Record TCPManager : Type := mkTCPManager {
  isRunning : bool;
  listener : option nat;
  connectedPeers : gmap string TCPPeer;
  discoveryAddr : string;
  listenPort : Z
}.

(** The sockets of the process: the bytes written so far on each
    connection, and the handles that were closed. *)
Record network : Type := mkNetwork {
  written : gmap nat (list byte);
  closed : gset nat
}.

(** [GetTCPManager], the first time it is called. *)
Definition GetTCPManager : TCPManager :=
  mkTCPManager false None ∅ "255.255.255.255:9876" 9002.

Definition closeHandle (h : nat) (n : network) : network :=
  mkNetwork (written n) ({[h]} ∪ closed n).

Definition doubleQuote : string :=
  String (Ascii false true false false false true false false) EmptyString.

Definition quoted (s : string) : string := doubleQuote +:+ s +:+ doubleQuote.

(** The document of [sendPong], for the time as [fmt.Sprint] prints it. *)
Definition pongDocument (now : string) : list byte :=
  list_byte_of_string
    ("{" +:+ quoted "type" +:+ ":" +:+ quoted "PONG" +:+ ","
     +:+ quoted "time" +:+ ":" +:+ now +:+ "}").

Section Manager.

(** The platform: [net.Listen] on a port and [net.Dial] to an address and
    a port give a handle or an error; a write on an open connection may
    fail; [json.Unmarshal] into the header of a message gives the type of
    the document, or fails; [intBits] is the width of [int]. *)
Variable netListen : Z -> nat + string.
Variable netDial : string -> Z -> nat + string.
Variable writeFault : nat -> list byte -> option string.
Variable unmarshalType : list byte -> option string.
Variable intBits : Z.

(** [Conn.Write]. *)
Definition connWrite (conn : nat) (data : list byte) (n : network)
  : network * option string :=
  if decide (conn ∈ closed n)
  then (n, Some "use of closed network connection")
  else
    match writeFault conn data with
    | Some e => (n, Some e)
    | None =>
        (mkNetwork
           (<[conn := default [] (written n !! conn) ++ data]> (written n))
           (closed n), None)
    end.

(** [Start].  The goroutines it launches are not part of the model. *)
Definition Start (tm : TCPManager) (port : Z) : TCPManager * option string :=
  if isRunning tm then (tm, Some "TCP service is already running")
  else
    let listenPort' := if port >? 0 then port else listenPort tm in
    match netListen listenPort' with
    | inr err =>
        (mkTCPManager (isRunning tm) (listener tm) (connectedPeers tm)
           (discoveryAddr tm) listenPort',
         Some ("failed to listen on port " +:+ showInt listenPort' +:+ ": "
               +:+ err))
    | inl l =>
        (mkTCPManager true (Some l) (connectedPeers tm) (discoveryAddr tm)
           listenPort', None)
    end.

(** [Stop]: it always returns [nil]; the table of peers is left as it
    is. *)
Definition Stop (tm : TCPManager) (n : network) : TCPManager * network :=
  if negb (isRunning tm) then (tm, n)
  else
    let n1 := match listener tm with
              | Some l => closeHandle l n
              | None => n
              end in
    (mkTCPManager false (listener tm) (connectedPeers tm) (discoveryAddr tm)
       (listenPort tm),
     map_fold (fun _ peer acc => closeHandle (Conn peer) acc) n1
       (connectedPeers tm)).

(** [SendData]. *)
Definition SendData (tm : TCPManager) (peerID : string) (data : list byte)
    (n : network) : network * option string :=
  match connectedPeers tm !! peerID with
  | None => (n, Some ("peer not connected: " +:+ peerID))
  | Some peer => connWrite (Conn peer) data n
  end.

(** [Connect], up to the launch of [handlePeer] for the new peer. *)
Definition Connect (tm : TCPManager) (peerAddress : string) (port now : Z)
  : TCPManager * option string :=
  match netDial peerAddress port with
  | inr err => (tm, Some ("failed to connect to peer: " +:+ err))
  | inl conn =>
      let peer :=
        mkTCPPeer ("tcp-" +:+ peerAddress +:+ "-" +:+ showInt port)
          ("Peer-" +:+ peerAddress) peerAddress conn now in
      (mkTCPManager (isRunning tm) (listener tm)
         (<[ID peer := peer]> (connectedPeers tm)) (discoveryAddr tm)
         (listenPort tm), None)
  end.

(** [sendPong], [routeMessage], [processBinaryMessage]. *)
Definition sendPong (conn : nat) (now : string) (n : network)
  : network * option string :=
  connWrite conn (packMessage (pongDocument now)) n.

■ Work to be completed ■
The records above are to be printed out again exactly, without omission.

■ Final answer ■
Record TCPManager : Type := mkTCPManager {
  isRunning : bool;
  listener : option nat;
  connectedPeers : gmap string TCPPeer;
  discoveryAddr : string;
  listenPort : Z
}.

(** The sockets of the process: the bytes written so far on each
    connection, and the handles that were closed. *)
Record network : Type := mkNetwork {
  written : gmap nat (list byte);
  closed : gset nat
}.

(** [GetTCPManager], the first time it is called. *)
Definition GetTCPManager : TCPManager :=
  mkTCPManager false None ∅ "255.255.255.255:9876" 9002.

Definition closeHandle (h : nat) (n : network) : network :=
  mkNetwork (written n) ({[h]} ∪ closed n).

Definition doubleQuote : string :=
  String (Ascii false true false false false true false false) EmptyString.

Definition quoted (s : string) : string := doubleQuote +:+ s +:+ doubleQuote.

(** The document of [sendPong], for the time as [fmt.Sprint] prints it. *)
Definition pongDocument (now : string) : list byte :=
  list_byte_of_string
    ("{" +:+ quoted "type" +:+ ":" +:+ quoted "PONG" +:+ ","
     +:+ quoted "time" +:+ ":" +:+ now +:+ "}").

Section Manager.

(** The platform: [net.Listen] on a port and [net.Dial] to an address and
    a port give a handle or an error; a write on an open connection may
    fail; [json.Unmarshal] into the header of a message gives the type of
    the document, or fails; [intBits] is the width of [int]. *)
Variable netListen : Z -> nat + string.
Variable netDial : string -> Z -> nat + string.
Variable writeFault : nat -> list byte -> option string.
Variable unmarshalType : list byte -> option string.
Variable intBits : Z.

(** [Conn.Write]. *)
Definition connWrite (conn : nat) (data : list byte) (n : network)
  : network * option string :=
  if decide (conn ∈ closed n)
  then (n, Some "use of closed network connection")
  else
    match writeFault conn data with
    | Some e => (n, Some e)
    | None =>
        (mkNetwork
           (<[conn := default [] (written n !! conn) ++ data]> (written n))
           (closed n), None)
    end.

(** [Start].  The goroutines it launches are not part of the model. *)
Definition Start (tm : TCPManager) (port : Z) : TCPManager * option string :=
  if isRunning tm then (tm, Some "TCP service is already running")
  else
    let listenPort' := if port >? 0 then port else listenPort tm in
    match netListen listenPort' with
    | inr err =>
        (mkTCPManager (isRunning tm) (listener tm) (connectedPeers tm)
           (discoveryAddr tm) listenPort',
         Some ("failed to listen on port " +:+ showInt listenPort' +:+ ": "
               +:+ err))
    | inl l =>
        (mkTCPManager true (Some l) (connectedPeers tm) (discoveryAddr tm)
           listenPort', None)
    end.

(** [Stop]: it always returns [nil]; the table of peers is left as it
    is. *)
Definition Stop (tm : TCPManager) (n : network) : TCPManager * network :=
  if negb (isRunning tm) then (tm, n)
  else
    let n1 := match listener tm with
              | Some l => closeHandle l n
              | None => n
              end in
    (mkTCPManager false (listener tm) (connectedPeers tm) (discoveryAddr tm)
       (listenPort tm),
     map_fold (fun _ peer acc => closeHandle (Conn peer) acc) n1
       (connectedPeers tm)).

(** [SendData]. *)
Definition SendData (tm : TCPManager) (peerID : string) (data : list byte)
    (n : network) : network * option string :=
  match connectedPeers tm !! peerID with
  | None => (n, Some ("peer not connected: " +:+ peerID))
  | Some peer => connWrite (Conn peer) data n
  end.

(** [Connect], up to the launch of [handlePeer] for the new peer. *)
Definition Connect (tm : TCPManager) (peerAddress : string) (port now : Z)
  : TCPManager * option string :=
  match netDial peerAddress port with
  | inr err => (tm, Some ("failed to connect to peer: " +:+ err))
  | inl conn =>
      let peer :=
        mkTCPPeer ("tcp-" +:+ peerAddress +:+ "-" +:+ showInt port)
          ("Peer-" +:+ peerAddress) peerAddress conn now in
      (mkTCPManager (isRunning tm) (listener tm)
         (<[ID peer := peer]> (connectedPeers tm)) (discoveryAddr tm)
         (listenPort tm), None)
  end.

(** [sendPong], [routeMessage], [processBinaryMessage]. *)
Definition sendPong (conn : nat) (now : string) (n : network)
  : network * option string :=
  connWrite conn (packMessage (pongDocument now)) n.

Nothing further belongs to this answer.